→ **Task**
Only lines containing the string "below" belong in the answer; find them in the records and copy them.

→ **Provided data**
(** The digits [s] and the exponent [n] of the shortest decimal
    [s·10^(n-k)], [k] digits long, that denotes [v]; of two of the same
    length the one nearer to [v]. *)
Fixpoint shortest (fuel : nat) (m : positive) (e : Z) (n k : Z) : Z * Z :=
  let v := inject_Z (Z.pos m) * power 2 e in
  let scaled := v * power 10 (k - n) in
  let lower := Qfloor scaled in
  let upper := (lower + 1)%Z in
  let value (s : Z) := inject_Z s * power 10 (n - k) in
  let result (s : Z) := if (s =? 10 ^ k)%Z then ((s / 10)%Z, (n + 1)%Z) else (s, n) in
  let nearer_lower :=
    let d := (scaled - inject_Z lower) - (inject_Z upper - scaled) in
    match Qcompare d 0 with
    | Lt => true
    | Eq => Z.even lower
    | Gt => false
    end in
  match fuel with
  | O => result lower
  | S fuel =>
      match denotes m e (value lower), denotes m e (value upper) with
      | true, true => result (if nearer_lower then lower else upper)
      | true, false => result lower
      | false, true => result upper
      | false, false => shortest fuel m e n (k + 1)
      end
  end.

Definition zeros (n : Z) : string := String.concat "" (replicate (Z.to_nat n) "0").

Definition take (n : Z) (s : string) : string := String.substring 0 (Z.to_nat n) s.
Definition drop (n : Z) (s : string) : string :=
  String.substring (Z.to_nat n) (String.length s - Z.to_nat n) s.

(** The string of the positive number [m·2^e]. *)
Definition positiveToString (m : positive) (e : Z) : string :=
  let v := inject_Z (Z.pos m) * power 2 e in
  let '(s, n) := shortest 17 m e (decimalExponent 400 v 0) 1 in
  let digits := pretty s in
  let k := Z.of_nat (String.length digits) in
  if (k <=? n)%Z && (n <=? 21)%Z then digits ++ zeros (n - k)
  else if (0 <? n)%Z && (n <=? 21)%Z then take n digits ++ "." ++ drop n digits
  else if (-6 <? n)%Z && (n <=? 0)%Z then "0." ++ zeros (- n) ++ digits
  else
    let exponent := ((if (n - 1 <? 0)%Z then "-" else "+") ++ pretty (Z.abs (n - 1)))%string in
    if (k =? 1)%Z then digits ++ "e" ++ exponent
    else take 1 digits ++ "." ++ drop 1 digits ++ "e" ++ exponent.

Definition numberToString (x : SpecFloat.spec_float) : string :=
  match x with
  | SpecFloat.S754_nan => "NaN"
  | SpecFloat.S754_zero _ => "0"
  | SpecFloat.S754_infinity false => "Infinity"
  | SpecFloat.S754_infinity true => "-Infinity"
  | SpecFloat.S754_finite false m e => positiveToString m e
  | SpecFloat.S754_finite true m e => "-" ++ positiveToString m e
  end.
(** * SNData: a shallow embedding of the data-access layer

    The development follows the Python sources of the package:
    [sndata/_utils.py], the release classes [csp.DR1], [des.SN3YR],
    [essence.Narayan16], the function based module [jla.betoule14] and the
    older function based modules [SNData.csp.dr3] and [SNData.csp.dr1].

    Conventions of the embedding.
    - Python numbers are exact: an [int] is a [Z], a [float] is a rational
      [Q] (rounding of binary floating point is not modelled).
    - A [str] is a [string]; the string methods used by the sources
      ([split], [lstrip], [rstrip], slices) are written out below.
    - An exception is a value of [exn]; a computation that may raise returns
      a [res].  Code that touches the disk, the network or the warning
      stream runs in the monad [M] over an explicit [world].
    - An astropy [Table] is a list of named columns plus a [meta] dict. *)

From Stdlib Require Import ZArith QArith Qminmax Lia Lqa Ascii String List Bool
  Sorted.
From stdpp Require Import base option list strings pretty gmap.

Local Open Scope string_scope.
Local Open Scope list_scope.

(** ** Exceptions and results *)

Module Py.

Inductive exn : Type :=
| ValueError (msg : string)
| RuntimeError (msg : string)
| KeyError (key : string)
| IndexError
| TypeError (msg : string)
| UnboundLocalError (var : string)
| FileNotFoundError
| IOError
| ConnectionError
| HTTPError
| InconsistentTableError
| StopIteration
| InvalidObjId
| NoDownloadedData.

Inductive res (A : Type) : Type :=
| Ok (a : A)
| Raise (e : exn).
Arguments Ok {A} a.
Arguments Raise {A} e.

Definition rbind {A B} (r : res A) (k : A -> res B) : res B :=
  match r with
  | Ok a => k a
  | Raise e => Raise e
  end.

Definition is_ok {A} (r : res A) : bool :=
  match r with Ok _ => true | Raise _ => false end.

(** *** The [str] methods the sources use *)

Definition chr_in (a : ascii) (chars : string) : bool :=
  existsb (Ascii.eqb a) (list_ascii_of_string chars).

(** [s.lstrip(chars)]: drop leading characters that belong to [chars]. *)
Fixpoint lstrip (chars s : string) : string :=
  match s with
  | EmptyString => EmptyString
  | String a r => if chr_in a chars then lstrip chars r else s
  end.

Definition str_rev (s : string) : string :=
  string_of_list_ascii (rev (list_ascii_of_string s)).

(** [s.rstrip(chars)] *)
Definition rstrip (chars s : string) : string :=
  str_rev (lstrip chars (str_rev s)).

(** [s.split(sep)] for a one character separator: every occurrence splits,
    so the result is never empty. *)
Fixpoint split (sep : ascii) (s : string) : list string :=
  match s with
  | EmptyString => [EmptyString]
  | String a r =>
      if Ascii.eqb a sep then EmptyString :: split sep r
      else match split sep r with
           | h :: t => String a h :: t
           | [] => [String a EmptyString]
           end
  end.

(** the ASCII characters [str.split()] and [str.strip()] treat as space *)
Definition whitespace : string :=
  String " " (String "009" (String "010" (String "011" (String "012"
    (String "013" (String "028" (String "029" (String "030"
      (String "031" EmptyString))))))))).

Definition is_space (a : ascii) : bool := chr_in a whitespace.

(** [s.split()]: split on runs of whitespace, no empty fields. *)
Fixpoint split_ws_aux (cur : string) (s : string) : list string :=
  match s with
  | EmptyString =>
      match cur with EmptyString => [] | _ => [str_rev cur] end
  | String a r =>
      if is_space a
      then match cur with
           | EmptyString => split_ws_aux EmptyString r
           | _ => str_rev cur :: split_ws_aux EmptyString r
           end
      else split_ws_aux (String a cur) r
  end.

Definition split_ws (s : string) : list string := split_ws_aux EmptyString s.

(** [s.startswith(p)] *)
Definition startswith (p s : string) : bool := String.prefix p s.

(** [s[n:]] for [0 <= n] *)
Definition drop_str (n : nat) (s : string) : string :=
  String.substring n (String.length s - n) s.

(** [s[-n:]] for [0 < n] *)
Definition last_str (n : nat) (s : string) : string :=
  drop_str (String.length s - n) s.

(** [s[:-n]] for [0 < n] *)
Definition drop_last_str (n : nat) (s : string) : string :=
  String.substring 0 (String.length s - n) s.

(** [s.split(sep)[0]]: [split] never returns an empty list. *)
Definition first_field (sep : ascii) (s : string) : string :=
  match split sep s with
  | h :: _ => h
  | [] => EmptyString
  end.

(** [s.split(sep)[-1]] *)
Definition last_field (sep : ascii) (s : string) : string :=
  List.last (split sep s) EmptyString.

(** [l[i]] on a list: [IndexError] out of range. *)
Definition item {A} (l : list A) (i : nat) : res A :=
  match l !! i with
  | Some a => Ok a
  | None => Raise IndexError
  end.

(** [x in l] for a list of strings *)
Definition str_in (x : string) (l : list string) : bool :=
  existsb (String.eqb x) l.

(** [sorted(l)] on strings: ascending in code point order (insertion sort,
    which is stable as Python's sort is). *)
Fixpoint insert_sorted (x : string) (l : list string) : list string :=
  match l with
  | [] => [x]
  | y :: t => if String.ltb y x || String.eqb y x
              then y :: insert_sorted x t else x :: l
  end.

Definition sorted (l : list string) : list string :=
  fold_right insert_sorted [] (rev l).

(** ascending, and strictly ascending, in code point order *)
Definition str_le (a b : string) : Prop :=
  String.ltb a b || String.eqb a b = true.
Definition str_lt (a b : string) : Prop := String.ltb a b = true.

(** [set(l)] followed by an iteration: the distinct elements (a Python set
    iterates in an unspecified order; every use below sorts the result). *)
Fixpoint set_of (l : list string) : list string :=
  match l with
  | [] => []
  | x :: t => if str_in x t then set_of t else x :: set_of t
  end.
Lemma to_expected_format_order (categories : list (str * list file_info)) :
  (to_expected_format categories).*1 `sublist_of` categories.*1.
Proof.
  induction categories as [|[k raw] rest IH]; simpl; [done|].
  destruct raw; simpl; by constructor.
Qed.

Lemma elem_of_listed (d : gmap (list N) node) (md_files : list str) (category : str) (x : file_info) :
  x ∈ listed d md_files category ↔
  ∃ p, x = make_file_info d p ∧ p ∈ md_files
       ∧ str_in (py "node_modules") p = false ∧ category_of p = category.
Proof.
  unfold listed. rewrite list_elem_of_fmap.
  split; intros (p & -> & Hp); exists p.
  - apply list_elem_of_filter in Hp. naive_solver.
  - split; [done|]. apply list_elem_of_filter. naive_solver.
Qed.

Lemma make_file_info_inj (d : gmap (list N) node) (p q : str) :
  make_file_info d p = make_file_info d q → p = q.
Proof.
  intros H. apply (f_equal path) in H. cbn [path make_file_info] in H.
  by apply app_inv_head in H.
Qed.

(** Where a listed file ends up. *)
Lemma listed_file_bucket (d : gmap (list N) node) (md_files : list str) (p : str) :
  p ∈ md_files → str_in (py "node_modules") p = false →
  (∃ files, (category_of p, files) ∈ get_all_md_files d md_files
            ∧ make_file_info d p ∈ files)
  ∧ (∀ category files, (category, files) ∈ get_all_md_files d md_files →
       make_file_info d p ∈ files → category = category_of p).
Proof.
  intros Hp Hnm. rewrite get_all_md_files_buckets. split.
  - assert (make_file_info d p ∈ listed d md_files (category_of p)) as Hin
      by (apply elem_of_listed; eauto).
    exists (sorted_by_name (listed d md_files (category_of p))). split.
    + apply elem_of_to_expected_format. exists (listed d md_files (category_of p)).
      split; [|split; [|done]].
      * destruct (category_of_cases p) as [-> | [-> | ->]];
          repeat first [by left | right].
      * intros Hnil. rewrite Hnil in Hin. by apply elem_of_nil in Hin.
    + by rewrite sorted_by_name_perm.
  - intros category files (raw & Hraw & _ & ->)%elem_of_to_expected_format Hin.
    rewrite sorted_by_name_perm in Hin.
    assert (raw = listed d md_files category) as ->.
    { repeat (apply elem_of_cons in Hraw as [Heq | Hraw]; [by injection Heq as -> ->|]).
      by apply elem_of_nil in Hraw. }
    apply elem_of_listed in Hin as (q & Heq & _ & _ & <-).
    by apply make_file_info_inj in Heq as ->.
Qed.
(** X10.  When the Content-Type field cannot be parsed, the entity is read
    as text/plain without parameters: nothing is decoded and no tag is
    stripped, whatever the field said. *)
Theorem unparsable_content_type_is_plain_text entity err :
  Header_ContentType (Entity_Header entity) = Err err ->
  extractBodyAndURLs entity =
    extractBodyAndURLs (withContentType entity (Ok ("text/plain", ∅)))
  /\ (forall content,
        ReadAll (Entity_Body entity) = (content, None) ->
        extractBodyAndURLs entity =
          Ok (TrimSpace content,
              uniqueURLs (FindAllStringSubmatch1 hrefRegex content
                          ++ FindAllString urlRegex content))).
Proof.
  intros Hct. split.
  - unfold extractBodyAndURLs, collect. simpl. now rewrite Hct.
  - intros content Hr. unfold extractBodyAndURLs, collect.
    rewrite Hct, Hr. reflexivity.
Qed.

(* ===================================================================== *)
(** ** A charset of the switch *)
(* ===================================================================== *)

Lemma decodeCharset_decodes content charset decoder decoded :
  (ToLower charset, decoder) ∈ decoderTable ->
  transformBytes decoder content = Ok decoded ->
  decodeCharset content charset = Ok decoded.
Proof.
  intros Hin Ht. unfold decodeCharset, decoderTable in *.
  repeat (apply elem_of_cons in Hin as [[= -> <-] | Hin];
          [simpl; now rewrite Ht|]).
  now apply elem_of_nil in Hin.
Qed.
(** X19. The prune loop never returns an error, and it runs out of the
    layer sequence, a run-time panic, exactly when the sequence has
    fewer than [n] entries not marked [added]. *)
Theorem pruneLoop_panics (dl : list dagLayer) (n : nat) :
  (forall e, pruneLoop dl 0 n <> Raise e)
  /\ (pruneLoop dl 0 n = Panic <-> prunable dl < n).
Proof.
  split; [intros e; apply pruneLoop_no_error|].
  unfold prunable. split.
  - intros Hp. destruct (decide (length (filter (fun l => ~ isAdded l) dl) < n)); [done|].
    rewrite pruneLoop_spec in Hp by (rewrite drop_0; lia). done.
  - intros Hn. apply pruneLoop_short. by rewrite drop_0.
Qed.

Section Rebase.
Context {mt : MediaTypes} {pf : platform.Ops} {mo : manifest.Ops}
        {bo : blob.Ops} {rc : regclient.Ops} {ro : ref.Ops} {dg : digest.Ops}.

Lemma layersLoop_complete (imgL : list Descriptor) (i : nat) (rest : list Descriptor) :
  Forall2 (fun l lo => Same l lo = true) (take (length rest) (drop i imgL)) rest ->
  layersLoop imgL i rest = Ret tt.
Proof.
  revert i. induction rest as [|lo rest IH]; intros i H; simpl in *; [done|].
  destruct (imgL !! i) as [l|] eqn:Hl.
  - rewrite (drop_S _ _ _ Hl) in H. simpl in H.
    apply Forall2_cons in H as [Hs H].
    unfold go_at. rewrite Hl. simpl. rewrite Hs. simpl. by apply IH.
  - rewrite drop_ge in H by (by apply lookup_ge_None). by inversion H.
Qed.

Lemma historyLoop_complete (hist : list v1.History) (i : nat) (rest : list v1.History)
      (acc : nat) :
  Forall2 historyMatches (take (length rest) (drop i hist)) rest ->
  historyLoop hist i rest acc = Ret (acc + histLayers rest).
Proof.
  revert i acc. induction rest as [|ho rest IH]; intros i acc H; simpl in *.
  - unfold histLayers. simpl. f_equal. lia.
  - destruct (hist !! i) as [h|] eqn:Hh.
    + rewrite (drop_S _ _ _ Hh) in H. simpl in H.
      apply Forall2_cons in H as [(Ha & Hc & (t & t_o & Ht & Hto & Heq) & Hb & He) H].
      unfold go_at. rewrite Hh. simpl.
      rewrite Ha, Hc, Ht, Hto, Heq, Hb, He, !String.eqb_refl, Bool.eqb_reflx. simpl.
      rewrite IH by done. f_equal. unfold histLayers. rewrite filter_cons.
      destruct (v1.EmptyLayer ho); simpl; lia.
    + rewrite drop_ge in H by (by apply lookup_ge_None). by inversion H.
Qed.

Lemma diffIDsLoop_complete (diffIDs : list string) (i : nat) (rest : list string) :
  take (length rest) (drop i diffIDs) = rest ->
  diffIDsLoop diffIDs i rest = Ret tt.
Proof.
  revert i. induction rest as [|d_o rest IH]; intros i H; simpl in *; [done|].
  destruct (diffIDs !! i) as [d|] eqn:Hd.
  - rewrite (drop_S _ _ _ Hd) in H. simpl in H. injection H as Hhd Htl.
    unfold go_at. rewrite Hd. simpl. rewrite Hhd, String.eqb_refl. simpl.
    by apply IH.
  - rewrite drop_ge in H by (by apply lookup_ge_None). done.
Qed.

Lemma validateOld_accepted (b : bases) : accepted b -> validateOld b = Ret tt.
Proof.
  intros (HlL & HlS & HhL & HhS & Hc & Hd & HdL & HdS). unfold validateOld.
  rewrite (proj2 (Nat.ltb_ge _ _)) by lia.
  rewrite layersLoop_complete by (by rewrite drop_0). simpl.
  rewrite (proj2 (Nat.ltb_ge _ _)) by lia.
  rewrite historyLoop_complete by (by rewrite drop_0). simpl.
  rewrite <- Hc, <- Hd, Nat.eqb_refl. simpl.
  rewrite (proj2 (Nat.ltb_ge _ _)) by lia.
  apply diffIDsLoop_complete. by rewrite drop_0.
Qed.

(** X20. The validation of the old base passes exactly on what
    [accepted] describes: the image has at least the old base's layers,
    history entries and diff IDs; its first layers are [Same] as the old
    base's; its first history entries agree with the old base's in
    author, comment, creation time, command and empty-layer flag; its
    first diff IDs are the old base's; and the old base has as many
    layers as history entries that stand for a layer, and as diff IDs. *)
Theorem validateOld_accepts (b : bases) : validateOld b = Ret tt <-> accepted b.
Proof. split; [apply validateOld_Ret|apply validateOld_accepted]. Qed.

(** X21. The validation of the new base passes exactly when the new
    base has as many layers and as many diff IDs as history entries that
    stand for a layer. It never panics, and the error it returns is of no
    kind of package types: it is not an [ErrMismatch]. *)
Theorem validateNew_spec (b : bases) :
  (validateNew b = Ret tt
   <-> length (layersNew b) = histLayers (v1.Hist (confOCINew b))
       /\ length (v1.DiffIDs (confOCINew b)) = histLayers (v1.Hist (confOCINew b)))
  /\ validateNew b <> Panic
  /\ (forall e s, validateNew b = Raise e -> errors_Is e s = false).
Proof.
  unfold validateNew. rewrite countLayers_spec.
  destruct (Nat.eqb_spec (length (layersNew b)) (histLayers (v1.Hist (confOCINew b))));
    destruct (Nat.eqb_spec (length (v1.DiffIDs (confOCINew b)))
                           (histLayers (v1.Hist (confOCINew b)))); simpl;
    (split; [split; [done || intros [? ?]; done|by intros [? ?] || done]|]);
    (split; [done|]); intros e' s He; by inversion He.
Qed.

→ **Task response**
      ([split], [lstrip], [rstrip], slices) are written out below.
    iterates in an unspecified order; every use below sorts the result). *)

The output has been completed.